TASK DESCRIPTION:
In the records below, count every line containing "values". Reply with the number only.

RECORDS TO USE:
######

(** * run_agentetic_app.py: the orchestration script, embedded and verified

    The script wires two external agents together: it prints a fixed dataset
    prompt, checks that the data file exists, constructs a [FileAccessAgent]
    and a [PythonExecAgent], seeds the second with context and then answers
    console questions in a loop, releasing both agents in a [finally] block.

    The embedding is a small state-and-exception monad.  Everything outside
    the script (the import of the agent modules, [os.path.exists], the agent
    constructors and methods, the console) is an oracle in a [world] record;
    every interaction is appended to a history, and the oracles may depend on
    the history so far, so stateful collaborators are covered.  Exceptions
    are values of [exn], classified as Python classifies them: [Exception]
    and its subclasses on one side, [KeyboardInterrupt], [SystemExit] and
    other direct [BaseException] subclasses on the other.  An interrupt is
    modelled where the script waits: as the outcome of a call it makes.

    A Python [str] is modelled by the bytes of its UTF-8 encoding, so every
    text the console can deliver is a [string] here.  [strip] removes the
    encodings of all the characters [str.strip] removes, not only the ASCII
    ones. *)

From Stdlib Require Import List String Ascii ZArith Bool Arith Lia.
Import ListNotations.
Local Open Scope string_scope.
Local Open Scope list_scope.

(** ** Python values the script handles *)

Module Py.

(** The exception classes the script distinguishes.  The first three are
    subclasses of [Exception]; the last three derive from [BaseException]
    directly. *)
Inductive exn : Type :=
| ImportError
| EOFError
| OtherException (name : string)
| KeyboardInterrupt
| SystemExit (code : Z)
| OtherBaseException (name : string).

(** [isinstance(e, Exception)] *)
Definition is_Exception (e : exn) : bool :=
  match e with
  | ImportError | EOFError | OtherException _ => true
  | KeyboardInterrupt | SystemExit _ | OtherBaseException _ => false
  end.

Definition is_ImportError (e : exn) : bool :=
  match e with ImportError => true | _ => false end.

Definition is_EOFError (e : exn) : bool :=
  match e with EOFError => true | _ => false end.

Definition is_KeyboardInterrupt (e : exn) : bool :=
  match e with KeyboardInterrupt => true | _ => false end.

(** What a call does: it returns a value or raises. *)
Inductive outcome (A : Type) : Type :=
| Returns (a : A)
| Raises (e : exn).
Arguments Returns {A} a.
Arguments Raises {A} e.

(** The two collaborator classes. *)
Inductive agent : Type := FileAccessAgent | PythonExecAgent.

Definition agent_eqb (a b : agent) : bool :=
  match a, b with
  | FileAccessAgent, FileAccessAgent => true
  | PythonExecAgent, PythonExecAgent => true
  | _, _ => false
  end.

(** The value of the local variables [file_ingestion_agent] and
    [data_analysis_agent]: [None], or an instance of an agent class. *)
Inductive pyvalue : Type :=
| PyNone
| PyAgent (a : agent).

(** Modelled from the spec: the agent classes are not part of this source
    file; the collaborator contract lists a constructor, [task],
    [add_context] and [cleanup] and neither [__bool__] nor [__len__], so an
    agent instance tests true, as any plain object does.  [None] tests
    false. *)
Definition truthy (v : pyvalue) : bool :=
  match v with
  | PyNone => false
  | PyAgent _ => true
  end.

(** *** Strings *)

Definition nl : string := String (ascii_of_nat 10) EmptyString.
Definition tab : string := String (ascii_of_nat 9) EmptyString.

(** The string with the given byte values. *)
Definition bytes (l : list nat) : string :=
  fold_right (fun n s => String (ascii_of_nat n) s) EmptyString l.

######

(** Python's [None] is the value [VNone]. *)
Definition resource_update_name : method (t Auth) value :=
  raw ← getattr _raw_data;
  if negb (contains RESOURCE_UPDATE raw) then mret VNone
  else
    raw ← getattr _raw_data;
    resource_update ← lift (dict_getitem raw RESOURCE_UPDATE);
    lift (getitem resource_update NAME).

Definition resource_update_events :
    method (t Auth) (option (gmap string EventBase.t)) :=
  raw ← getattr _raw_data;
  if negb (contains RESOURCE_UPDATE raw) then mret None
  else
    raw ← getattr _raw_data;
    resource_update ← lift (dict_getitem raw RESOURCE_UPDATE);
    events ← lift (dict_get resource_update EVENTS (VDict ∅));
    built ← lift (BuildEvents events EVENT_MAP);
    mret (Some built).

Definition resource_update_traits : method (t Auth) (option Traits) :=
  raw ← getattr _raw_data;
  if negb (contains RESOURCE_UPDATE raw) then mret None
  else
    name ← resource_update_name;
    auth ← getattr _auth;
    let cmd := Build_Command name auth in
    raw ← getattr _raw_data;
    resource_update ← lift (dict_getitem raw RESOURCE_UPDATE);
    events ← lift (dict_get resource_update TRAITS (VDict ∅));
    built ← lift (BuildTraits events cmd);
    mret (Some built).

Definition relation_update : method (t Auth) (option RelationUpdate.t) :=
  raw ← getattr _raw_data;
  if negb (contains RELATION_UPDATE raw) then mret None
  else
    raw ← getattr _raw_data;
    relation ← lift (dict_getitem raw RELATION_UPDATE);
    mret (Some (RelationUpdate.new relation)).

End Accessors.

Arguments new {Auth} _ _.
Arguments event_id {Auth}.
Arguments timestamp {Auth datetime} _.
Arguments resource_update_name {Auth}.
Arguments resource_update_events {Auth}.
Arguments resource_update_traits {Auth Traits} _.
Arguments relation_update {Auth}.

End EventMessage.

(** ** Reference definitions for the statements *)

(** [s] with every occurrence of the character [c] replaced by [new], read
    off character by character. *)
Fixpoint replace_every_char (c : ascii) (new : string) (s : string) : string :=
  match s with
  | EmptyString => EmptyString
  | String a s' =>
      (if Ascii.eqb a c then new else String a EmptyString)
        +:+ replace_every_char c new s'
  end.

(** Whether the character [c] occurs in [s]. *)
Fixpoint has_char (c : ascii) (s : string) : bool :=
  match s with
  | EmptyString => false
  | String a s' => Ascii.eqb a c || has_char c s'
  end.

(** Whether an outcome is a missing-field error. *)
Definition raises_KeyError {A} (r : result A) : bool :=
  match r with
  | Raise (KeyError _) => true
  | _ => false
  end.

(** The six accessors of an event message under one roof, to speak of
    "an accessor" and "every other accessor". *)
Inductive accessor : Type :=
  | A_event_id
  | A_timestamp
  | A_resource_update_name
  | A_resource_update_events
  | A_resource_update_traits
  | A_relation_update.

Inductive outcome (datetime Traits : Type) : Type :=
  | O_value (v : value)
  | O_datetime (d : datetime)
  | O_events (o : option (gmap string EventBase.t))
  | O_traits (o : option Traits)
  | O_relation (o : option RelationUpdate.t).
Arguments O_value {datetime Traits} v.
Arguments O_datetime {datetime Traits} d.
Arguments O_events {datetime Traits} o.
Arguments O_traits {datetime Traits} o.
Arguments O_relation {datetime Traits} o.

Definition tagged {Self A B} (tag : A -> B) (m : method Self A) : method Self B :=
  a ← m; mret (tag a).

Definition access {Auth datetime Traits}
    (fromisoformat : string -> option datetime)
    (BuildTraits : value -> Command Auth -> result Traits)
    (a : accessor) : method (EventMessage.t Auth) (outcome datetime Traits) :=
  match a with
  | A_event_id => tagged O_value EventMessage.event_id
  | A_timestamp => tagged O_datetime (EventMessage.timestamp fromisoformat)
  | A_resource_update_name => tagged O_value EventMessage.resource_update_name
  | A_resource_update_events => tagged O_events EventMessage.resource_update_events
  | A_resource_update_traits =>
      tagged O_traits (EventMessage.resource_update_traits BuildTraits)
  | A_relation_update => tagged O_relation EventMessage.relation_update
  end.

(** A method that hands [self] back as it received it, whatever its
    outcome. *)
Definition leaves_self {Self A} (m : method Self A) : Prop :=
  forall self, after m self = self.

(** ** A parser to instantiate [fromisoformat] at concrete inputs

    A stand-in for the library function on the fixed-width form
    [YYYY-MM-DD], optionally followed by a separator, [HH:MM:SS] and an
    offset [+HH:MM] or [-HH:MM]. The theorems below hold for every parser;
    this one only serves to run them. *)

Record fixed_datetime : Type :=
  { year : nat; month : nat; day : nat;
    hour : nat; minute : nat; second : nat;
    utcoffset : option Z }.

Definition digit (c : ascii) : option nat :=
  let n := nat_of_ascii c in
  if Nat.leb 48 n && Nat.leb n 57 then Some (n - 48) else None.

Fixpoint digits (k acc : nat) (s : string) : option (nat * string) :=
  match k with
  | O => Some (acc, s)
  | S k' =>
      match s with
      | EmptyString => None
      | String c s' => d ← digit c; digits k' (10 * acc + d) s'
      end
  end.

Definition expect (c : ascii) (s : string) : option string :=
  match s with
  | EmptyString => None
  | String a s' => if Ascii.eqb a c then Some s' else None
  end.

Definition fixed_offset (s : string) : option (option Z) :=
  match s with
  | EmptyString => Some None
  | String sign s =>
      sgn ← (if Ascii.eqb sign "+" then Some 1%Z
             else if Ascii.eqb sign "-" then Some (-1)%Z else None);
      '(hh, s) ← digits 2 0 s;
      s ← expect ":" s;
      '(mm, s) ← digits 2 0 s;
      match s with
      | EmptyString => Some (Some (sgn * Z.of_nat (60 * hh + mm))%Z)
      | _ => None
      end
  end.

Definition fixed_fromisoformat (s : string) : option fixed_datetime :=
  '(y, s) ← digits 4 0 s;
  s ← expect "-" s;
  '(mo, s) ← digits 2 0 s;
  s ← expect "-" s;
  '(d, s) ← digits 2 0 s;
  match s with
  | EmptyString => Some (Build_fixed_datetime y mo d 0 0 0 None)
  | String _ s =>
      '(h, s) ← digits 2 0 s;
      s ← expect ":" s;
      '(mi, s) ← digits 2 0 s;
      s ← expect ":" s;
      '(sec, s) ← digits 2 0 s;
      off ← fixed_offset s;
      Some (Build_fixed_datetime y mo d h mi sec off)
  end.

######

RESULT FOR THIS EXERCISE:
3